** Exercise data follows **
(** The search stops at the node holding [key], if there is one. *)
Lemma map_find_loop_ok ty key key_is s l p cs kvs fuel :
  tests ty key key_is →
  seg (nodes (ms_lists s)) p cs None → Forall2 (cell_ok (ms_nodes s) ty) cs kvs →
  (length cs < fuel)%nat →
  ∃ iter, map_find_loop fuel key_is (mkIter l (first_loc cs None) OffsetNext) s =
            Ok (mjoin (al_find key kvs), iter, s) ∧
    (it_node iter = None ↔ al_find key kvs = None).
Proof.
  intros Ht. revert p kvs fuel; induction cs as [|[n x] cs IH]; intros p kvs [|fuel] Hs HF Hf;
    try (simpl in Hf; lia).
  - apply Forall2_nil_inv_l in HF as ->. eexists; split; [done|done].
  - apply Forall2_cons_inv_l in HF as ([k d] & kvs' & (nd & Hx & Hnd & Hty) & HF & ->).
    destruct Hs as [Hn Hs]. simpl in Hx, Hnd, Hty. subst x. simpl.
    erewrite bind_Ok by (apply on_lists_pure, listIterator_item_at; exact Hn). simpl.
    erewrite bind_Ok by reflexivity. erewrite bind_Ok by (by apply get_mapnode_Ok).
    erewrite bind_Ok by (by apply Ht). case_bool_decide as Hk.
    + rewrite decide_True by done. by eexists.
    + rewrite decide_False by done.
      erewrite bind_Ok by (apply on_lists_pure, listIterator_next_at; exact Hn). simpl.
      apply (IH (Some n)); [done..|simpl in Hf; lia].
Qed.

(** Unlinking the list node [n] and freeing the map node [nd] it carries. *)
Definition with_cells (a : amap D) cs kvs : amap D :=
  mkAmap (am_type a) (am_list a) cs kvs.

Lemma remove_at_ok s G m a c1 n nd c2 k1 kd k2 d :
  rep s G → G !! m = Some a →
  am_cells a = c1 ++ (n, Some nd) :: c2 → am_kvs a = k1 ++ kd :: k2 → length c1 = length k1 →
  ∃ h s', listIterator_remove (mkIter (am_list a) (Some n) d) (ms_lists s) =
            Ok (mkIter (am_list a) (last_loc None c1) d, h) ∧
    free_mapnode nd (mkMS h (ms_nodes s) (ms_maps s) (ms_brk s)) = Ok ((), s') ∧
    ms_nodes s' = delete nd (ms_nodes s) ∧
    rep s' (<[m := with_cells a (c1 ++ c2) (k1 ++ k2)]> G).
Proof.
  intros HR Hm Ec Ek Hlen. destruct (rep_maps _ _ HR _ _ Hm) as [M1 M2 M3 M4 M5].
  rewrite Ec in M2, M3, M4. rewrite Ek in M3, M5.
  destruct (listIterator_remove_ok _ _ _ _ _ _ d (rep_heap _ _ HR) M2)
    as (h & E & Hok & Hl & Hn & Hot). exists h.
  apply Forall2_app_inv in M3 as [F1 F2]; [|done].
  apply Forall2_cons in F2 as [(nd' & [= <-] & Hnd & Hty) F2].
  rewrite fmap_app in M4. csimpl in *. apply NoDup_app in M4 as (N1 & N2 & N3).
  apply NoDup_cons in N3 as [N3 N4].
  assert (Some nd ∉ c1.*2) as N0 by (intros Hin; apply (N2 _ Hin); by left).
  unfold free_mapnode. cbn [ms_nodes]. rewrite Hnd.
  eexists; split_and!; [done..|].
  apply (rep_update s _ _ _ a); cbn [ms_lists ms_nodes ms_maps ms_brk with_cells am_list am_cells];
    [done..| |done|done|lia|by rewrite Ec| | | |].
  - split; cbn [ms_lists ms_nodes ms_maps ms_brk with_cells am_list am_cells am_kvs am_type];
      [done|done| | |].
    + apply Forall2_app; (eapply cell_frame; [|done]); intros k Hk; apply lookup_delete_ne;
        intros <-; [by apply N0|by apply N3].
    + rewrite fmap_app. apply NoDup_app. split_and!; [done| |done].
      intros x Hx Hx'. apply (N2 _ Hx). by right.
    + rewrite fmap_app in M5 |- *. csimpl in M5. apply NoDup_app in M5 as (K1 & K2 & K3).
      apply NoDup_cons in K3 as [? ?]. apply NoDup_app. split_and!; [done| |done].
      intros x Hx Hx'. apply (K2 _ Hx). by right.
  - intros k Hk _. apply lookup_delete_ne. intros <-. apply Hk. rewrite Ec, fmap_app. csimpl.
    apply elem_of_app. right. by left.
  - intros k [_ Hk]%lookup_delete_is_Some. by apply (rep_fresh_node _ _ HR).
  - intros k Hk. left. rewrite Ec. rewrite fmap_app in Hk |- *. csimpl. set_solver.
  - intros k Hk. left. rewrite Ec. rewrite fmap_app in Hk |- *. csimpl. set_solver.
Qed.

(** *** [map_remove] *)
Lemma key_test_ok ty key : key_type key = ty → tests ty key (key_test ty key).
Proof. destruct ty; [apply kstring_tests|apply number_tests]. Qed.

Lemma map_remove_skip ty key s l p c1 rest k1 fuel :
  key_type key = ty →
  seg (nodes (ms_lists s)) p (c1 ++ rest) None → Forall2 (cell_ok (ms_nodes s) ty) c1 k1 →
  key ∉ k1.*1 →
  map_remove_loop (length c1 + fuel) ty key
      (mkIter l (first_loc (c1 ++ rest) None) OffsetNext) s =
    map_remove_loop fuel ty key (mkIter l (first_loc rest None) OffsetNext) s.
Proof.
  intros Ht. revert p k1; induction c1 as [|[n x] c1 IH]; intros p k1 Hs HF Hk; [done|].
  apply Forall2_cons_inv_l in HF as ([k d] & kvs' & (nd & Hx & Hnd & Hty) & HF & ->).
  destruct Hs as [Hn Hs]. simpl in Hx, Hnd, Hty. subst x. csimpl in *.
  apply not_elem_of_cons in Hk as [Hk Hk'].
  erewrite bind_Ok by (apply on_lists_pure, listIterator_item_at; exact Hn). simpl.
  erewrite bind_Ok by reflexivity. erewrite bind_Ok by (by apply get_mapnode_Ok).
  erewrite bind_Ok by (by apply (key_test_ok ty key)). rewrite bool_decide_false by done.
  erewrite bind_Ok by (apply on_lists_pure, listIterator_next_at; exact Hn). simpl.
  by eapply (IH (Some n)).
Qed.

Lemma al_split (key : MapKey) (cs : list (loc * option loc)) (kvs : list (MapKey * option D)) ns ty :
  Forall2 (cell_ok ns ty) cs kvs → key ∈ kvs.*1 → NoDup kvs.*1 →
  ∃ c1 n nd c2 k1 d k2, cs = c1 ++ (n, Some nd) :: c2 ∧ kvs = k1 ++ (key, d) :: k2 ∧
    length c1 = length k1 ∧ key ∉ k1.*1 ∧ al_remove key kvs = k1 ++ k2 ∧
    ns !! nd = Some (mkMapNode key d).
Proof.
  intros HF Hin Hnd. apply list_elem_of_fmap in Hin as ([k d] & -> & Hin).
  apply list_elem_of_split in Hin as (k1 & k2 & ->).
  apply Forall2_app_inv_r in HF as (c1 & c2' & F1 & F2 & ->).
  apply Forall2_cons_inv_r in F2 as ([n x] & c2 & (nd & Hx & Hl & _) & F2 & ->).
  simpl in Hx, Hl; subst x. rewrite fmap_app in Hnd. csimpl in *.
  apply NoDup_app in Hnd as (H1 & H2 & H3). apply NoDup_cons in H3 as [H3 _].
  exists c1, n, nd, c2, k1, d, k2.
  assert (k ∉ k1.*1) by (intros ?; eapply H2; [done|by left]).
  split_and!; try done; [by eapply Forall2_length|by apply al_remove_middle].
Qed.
** End of Exercise data **
** Exercise data follows **
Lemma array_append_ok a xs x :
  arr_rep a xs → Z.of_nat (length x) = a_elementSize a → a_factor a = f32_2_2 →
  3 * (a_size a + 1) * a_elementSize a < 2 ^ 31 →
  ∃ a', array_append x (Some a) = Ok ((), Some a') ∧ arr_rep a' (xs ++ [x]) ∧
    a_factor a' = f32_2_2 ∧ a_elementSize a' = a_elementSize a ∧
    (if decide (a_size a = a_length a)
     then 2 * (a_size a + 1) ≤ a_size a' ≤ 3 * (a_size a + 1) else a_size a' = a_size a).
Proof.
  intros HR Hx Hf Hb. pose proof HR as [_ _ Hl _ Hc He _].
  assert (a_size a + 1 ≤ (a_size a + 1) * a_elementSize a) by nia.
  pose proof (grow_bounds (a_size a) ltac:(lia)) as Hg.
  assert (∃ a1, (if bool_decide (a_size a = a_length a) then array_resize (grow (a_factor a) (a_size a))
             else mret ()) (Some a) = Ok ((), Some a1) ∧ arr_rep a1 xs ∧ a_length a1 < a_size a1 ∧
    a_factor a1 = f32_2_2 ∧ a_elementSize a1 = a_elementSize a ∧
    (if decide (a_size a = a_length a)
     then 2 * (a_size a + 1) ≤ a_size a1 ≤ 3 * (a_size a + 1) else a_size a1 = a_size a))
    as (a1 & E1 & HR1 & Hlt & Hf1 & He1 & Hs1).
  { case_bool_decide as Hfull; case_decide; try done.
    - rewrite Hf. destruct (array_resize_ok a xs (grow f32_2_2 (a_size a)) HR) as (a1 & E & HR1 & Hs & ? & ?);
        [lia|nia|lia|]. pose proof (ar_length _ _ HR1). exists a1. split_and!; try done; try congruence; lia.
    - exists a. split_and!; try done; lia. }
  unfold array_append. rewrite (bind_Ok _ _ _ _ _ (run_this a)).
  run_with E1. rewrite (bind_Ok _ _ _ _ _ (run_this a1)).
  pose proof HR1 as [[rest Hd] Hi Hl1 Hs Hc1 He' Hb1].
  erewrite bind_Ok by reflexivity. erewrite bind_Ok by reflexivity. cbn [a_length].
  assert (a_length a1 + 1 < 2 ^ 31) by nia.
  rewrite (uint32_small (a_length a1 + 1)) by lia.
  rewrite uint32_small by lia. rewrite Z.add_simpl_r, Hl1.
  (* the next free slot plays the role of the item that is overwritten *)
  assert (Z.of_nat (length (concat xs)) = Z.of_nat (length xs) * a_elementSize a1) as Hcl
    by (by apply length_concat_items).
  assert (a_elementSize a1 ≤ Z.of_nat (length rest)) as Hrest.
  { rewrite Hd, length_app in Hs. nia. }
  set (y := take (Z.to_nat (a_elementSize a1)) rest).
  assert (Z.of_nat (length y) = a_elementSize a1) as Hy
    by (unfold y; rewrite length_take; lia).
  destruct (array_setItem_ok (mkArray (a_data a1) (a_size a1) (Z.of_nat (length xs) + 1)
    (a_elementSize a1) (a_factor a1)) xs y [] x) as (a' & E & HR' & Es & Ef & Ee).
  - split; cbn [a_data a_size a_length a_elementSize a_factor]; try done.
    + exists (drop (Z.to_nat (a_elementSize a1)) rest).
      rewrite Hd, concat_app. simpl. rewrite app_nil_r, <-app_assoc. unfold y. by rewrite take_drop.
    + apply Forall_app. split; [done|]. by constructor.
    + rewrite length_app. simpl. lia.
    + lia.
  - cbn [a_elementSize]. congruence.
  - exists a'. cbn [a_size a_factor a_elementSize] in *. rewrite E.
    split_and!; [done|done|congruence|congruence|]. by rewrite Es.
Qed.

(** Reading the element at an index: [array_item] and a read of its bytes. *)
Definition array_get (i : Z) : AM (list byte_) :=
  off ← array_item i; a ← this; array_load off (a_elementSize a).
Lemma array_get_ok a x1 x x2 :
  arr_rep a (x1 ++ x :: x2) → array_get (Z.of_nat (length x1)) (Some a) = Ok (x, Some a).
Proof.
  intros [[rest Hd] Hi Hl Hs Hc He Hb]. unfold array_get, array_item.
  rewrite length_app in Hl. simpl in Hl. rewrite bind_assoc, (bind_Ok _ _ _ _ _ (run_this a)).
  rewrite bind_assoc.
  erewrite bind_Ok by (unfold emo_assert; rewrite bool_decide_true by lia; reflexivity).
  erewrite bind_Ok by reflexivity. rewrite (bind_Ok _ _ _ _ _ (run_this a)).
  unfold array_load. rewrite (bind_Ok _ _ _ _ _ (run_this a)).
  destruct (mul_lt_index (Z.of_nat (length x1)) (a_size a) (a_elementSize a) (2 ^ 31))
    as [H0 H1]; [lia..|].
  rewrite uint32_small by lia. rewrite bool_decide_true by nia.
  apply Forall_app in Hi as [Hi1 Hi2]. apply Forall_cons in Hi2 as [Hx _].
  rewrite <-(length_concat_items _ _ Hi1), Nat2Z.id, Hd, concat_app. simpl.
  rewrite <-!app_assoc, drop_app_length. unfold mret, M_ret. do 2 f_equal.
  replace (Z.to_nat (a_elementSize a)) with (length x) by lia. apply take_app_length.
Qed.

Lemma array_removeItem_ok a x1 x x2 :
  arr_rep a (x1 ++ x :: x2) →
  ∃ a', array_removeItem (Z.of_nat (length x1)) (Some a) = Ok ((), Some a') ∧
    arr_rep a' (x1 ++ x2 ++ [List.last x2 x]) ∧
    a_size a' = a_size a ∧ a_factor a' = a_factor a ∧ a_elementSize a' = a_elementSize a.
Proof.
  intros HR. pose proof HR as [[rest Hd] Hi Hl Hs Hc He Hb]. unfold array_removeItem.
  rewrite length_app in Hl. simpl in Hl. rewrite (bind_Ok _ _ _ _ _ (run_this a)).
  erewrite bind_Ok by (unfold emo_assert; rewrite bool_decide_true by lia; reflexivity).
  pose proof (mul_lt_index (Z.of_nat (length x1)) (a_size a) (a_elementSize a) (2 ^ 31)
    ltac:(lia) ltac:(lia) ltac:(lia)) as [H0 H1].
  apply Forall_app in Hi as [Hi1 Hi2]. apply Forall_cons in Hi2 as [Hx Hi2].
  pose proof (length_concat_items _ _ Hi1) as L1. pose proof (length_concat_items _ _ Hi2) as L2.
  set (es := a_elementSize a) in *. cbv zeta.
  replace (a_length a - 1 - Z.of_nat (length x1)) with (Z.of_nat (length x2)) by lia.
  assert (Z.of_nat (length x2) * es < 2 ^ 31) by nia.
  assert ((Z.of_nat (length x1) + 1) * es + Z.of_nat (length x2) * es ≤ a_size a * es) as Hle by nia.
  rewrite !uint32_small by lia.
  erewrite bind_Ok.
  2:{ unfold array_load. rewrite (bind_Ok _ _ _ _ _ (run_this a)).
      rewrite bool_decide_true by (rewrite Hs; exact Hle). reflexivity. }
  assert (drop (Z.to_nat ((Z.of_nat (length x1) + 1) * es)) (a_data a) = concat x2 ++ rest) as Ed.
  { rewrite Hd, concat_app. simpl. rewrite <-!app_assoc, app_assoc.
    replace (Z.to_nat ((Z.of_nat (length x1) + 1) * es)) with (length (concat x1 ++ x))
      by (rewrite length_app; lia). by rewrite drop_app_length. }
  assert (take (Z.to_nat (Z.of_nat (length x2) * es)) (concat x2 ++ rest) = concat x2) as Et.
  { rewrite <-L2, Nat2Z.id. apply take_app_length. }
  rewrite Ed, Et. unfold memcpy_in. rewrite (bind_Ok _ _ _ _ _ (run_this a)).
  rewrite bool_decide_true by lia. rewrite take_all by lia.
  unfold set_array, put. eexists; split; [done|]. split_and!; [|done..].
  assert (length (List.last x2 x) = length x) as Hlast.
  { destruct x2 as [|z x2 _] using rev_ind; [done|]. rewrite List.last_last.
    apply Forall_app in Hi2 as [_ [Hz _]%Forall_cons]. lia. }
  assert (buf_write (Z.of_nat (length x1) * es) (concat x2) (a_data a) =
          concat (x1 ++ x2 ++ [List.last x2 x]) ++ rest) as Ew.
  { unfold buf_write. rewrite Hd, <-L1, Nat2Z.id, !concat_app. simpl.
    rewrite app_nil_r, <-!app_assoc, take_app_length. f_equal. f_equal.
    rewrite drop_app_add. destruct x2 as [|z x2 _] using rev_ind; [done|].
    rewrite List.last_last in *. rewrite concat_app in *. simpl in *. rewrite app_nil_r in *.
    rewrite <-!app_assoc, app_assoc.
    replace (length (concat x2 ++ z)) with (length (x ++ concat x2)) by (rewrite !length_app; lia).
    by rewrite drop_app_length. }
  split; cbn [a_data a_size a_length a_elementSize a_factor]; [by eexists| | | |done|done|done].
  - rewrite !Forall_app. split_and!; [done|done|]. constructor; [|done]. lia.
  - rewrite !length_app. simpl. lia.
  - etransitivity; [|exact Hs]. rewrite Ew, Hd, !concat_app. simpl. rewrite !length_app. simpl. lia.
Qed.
** End of Exercise data **
# Work request
Give back, word for word, only the lines above from the line holding "by eapply (IH (Some n))." to the line holding "apply list_elem_of_split in", both included.

# Written reply
  by eapply (IH (Some n)).
Qed.

Lemma al_split (key : MapKey) (cs : list (loc * option loc)) (kvs : list (MapKey * option D)) ns ty :
  Forall2 (cell_ok ns ty) cs kvs → key ∈ kvs.*1 → NoDup kvs.*1 →
  ∃ c1 n nd c2 k1 d k2, cs = c1 ++ (n, Some nd) :: c2 ∧ kvs = k1 ++ (key, d) :: k2 ∧
    length c1 = length k1 ∧ key ∉ k1.*1 ∧ al_remove key kvs = k1 ++ k2 ∧
    ns !! nd = Some (mkMapNode key d).
Proof.
  intros HF Hin Hnd. apply list_elem_of_fmap in Hin as ([k d] & -> & Hin).
  apply list_elem_of_split in Hin as (k1 & k2 & ->).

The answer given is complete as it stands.